◆ **Exercise goal**:
Print, exactly as they appear in the listing below, the lines from the line with "[refused_write_shown] (what a" to the line with "[reprendre_exact], [reconcilier_exact] (exactly", with both end lines kept.

================================

(* ===== verification/Prelude.v ===== *)
(** * Hermes OS: a verification development

    Hermes OS runs missions: graphs of tasks given to agents and executed on
    local or cloud runtimes, under a gate that decides what an action may do.
    This library models the Python code that plans, orders, gates, executes,
    retries and supervises that work, and proves what it guarantees.  Every
    definition carries the name of the Python function it translates; paths
    below are under [src/backend/].

    ** Parts, files and sources

    - [Prelude]: exceptions, the error and state monads ([res], [M], [wp]),
      ordered dicts ([pydict]), values, rendered texts, and the lemmas shared.
    - [Kahn]: the one loop behind all the topological orders of the program,
      generic in what it does at a node ([agent/execution_graph.py] and
      [mission/mission_graph.py] both instantiate it).
    - Agent stack ([agent/]): [ExecutionGraph] (execution_graph.py), the graph
      of tasks and its plan; [Lifecycle] (lifecycle.py), the state machine of
      agents; [TaskPlanner] (task_planner.py), lists of tasks to graphs;
      [Supervisor] (supervisor.py), missions of agents and their tick;
      [AgentEngine] (execution_engine.py) above them all, with its theorems in
      [EngineRuns].
    - Mission stack ([mission/]): [MissionGraph] (mission_models.py,
      mission_graph.py and dependency_resolver.py), [RetryPolicy]
      (retry_policy.py), [GraphExecutor] (graph_executor.py), [MissionRuns],
      what repeated steps do, [MissionDriver] (the walk and the handlers of
      routes.py) and [MissionWalks], what requests and walks interleaved do;
      [MissionDocuments] (persistance.py and graph_serializer.py), missions to
      documents and back, [MissionRegistry] (the registry of routes.py over the
      table of persistance.py) and [RegistryRuns], what it promises.
    - Runtimes ([ral/]): [Arbitrage], [RuntimeEvents],
      [RuntimeRegistry], [RuntimeRecovery], [RuntimeHealth], [RuntimePolicy],
      [RuntimeRouter], [RuntimeDecision].  The production path chooses a runtime
      by [Arbitrage]; the router and the decision engine are the library that
      the agent stack uses.
    - Security ([security/]): [Aegis] (aegis_engine.py, permission_matrix.py,
      autonomy.py),
      [Approvals] (approvals.py, empreinte.py), [StreamWatch] (surveillance_flux.py), [SecurityEngine] (permissions, policies, trust,
      threats and the access check).
    - Workflows ([workflows/]): [Workflows] (schema.py, engine.py, run_store.py),
      [WorkflowPlans], its validation, documents and dry run, [WorkflowRuns], runs
      with gates and their resumption.
    - Resources ([runtime/resources/]): [Resources] (the models, the policies, the
      memory readings and the manager of reservations) and [ResourceRuns].
    - Runs ([runs/]): [RunLedger] (registre.py, reconciliation.py), the durable
      table of runs, and [LedgerRuns], what it promises; [FailureTaxonomy]
      (taxonomie.py), [RunContracts] (contrat.py) and [RunUsage]
      (consommation.py).
    - Execution ([execution/]): [TaskScheduler] (task_scheduler.py),
      [ExecutionStates] (execution_state.py), [AgentCoordination]
      (agent_coordinator.py, validation_engine.py, feedback_loop.py,
      optimization_engine.py), [MissionExecution] (mission_executor.py,
      execution_controller.py) over them all, with its theorems in
      [ExecutionRuns] and [ExecutionLedger]; [NodeExecution]
      ([mission/node_execution.py]), the hook that runs a node of a mission on
      it, with its theorems in [NodeRuns].
    - Planner ([mission/planner/]): [PlannerModels] (planner_models.py),
      [TaskDecomposer] (task_decomposer.py), [PlanAnalysis]
      (dependency_builder.py, complexity_estimator.py, runtime_recommender.py,
      validation_engine.py), with its theorems in [PlanFacts]; [MissionPlanner]
      (mission_planner.py, template_library.py, the building route of routes.py),
      with its theorems in [PlannerRuns].
    - Goals ([autonomous/]): [AutonomousGoals] (autonomous_models.py,
      autonomous_interpreter.py, autonomous_guard.py, autonomous_memory_loop.py),
      what is asked, let through and reported, and [Orchestrator]
      (autonomous_orchestrator.py), with its theorems in [OrchestratorRuns]; and in
      [PlannedGoals] those of both together.

    The components meet as the code makes them meet.  [Supervisor] holds the
    graphs, the planner and the lifecycle manager by value and reaches them with
    [zoom]; [AgentEngine] holds a supervisor the same way, so the manager that
    both use is one object.  The engine asks a runtime of anything that answers
    the class [Chooser], and [decision_chooser] shows that the decision engine of
    [RuntimeDecision] does; [SetOrder] is what the code relies on of the order
    in which Python visits a set: some order, without repetition.  The policies
    of [Resources] are instances of a class with its laws ([PolicyLaws]), and the
    theorems on reservations hold of any of them.  The registry asks of documents
    that what is written is read back ([Document], which [json_document]
    implements), and shares objects with its callers through a heap.  [MissionDriver]
    calls the executor of [GraphExecutor], with [RetryPolicy], and asks the gate
    of [Aegis].  [MissionExecution] holds a scheduler, a coordinator, a validator
    and the base of [RunLedger], which it reaches with [zoom]; its tasks and
    machines are in heaps, since the scheduler, the caller and the executor hold
    the same objects.  The cause of a failure is that of [FailureTaxonomy], and
    what a run cost is summed by [RunUsage], whose readings are of the manager of
    [Resources].  [NodeExecution] gives the controller of [MissionExecution] to
    [GraphExecutor] as the hook it calls on a node, and [NodeRuns] runs missions
    with it.  [Orchestrator] asks the guard of [AutonomousGoals], which asks
    [Aegis], and walks its missions with the executor of [GraphExecutor] and
    the retry of [RetryPolicy], one executor for each mission; its plans and the
    building of its missions are arguments, which [PlannedGoals] instantiates
    with [MissionPlanner], whose missions that same executor validates.

    ** What is proved

    - Graphs: an [ExecutionGraph] is acyclic and closed after any operations, a
      refused operation changes nothing ([graph_always_dag], [add_edge_outcome]);
      its plan has each node on the level just after its deepest predecessor
      ([generate_plan_correct]); the orders are complete and respect the edges
      ([topological_sort_correct], [mission_validate_exact],
      [parallel_groups_exact]); [from_dict_to_dict] is the round trip.
    - State machines, each a refinement of a table: [lifecycle_refines] for the
      agents, [missions_refine] for the supervisor's missions, [engine_refines]
      for the engine and its nodes, [approvals_refine] for the consents.
    - Order of work: [dependencies_respected], [engine_dependencies] and
      [runs_order] say that nothing runs before what it depends on is completed.
    - Outcome of a step on every branch: [execute_step_outcome], [tick_outcome],
      [execution_outcome], [create_plan_outcome], [decide_retry_exact],
      [select_runtime_outcome].
    - Ends: [runs_settle] and [walkers_end] (termination), [runs_complete] and
      [start_completes] (what succeeds is completed), [calls_bounded] (no node is
      called more often than there are attempts); [runs_stuck], [run_never_ends]
      and [completed_reopened] are the runs that do not end, or end twice.
    - Gates: [aegis_allows_exact] (what the code lets through, under the level
      "full" as under "low", and not as under "high"), [check_access_exact],
      [start_gated], [consume_sound], [consents_bounded], [leak_told_exactly].
    - Workflows: [workflow_validate_exact] (the three-colour search is the absence
      of a cycle), [workflow_roundtrip], [simulate_exact]; [run_outcome] says what
      a run leaves among those of any workflows, [called_once] that no tool is
      called twice for a node of a run, [resume_equivalent] that stopping at a gate
      and resuming is one run; [demo_other_workflow] and [demo_lone_raises] are a
      run resumed with another workflow and an answer that is not JSON.
    - The registry of missions: [registry_refines] (a map that survives eviction
      and restarts), [cache_bounded], [values_after_restart],
      [active_object_kept] (a walker's object stays the cached one) and
      [refused_write_shown] (what a refused write leaves in memory);
      [document_roundtrip], [unknown_tolerated] and [export_import] for documents.
    - Runs: [ledger_history] (a closed run is closed for good), [lignee_exact],
      [reprendre_exact], [reconcilier_exact] (exactly the runs of dead processes
      are lost); [classer_exact], [chercher_exact] and [remede_exact] for the
      causes; [valider_exact], [contrat_tenu_exact] and [contrat_roundtrip] for
      contracts; [observation_exact] and [agreger_exact] for measures.
    - Executions: [plan_exact], [registry_exact] and [eviction_exact] for the
      scheduler, [machine_exact] and [budget_exact] for the machine of an
      execution; [completed_sound] (an execution completes only when its tasks
      are done), [attempts_bounded] (through any calls begun and ended in any
      order), [finalize_closes_run] (the report, the row it leaves in the ledger,
      and that it leaves it once); [late_answer_lost], [review_impossible],
      [budget_refusal_ends_nothing] and [optimizer_silent] are what goes wrong.
    - Missions on the engine: [mission_never_invented] (no node is COMPLETED
      without a result that was served for it), [mission_served] (from the steps
      of the graph to the attempts of the tasks, what is served completes),
      [node_ends] (the loop of a node ends within four calls) and
      [lost_task_spins], the task dropped of the scheduler for which it does not.
    - Goals: [goal_gated] and [guard_exact] (what the gate lets through),
      [goal_completes] and [start_goal_ends], [goals_retained] (what is held after
      any calls, in any order), [cancel_stops], and the cancellations that are
      lost, [cancel_lost] and [cancel_before_plan_forgotten]; [domain_exact].
    - Plans: [plan_sound] (any answer of a model gives a plan without fault),
      [plan_builds] (and a mission that can start), [validate_exact] (the search of
      cycles and the other checks), [estimate_bounds], [livrables_exact],
      [template_refused] (no template can be built); and, from the request to the
      end, [planned_goal_completes].
    - Reservations: [reservations_bounded] (a reservation of the card leaves what
      the card uses when it is polled and all that is reserved under the share of
      the policy in force, whatever the polls answer and the policies set),
      [reserved_under_share] (the bound that follows at all times), [released_once],
      and, for a card that answers the same at every poll, [places_reservable] (the
      places announced are those there are) and [cpu_overbooks], the requests that
      escape the bound.

    ** Modelling choices and bounds

    An operation is a function of its state that answers a value or raises an
    exception and leaves the state as it was when it raised.  A Python dict is an
    association list in insertion order, a set is a [gset] read in some order, a
    [float] is a rational, and an [int] is a [Z], unbounded as in Python.  Where
    an attribute is annotated with an enumeration but may hold a string, both are
    represented.  Messages are kept as the template of the f-string and the
    values in it.

    Clocks, identifiers, digests, canonical paths, the texts of foreign exceptions,
    the answers of nodes, of runtimes and of the disk, and the routes that a
    selector returns are functions given as arguments, read in the order of the
    code.  Event handlers are recorded calls: the code drops what they raise, and
    they are assumed not to call back.  Locks are not modelled: an operation is
    one step; the coroutines of the mission driver give way only between the
    steps of a walk, as the code does on one event loop; a call of the mission
    executor, which leaves its lock while the task is done, is two steps, but the
    calls that one node makes ([NodeExecution]) come one after the other; a call
    of [start_goal], which holds no lock, is a sequence of moves ([phase],
    [avancer]) with the moves of the other calls in between.  A move is a
    reception, a plan, the start of the mission, one pass of its walk, its retry
    or the report; inside one of them nothing else happens.

    Fuel.  Kahn's loop takes as many turns as there are nodes, which
    [kahn_loop_spec] shows to be enough; the parallel groups one more, which
    [parallel_groups_exact] shows; a walk makes at most 100 passes in an attempt,
    the bound of the code, and begins at most one attempt more, so that
    the fuel of [walk] is 2; [walkers_end] counts its turns.  In a workflow the
    depth of the search, the order, the waves and the loop of a run are bounded by
    the number of nodes ([workflow_validate_exact], [simulate_exact] and
    [run_outcome] answer on every input); the places of a card are sixteen at most,
    the bound of the code.  A lineage has as many turns as there are rows
    ([lignee_exact]), a plan one more than there are tasks ([plan_exact]), an
    eviction one for each task to drop and for each of the sixteen it may pass
    over ([eviction_exact]).  A call of [start_goal] has at most [MAX_MOVES] moves
    after its reception ([start_goal_ends]): a plan, a start, two walks of at most
    100 passes and their ends, a retry and a report.  The search of cycles in a
    plan is as deep as there are nodes not yet visited, and its groups take one
    turn for each task that remains ([search_node], [parallel_loop_spec]).  The
    loop of a node takes as many turns as there are retries, three by default
    ([node_ends]).

    Assumptions stated where they are used: histories of the supervisor do not
    clean up its agents behind its back ([allowed_op]); what a runtime executes
    does not change the registry; the roots that the gate allows do not change
    during a request; a value read back from the database is the one written,
    and rows of the same date come in the order of their insertion; the
    identifiers that the planner draws are distinct ([fresh_ids]) and its reader
    of JSON raises nothing but [ValueError] ([reads_json]).

    ** Not modelled

    What only does input and output: HTTP handlers that only read, clients of
    inference services, the subprocesses of the adapters, the database layer,
    the start-up, the user interface and the installer.  What judges text or
    files: the verification of a mission on disk, the calls of language models and
    the reader of their JSON, the text filters on regular expressions; the models see these
    as oracles.  Rendering for display ([explain_plan], [get_graph_data],
    [to_dict] of rows, statistics).  The work of a task itself (task_executor.py):
    prompts, providers, tools and timeouts.  The path of a goal without a planner,
    which the start-up never takes, with its decision engine, whose alternatives
    are tables of names that no registry holds; and the statistics of models. *)
From stdpp Require Import base gmap strings list sets relations sorting pretty.
From Stdlib Require Import ZArith QArith Qround Ascii Lia.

================================

◆ **Output**:
      [refused_write_shown] (what a refused write leaves in memory);
      [document_roundtrip], [unknown_tolerated] and [export_import] for documents.
    - Runs: [ledger_history] (a closed run is closed for good), [lignee_exact],
      [reprendre_exact], [reconcilier_exact] (exactly the runs of dead processes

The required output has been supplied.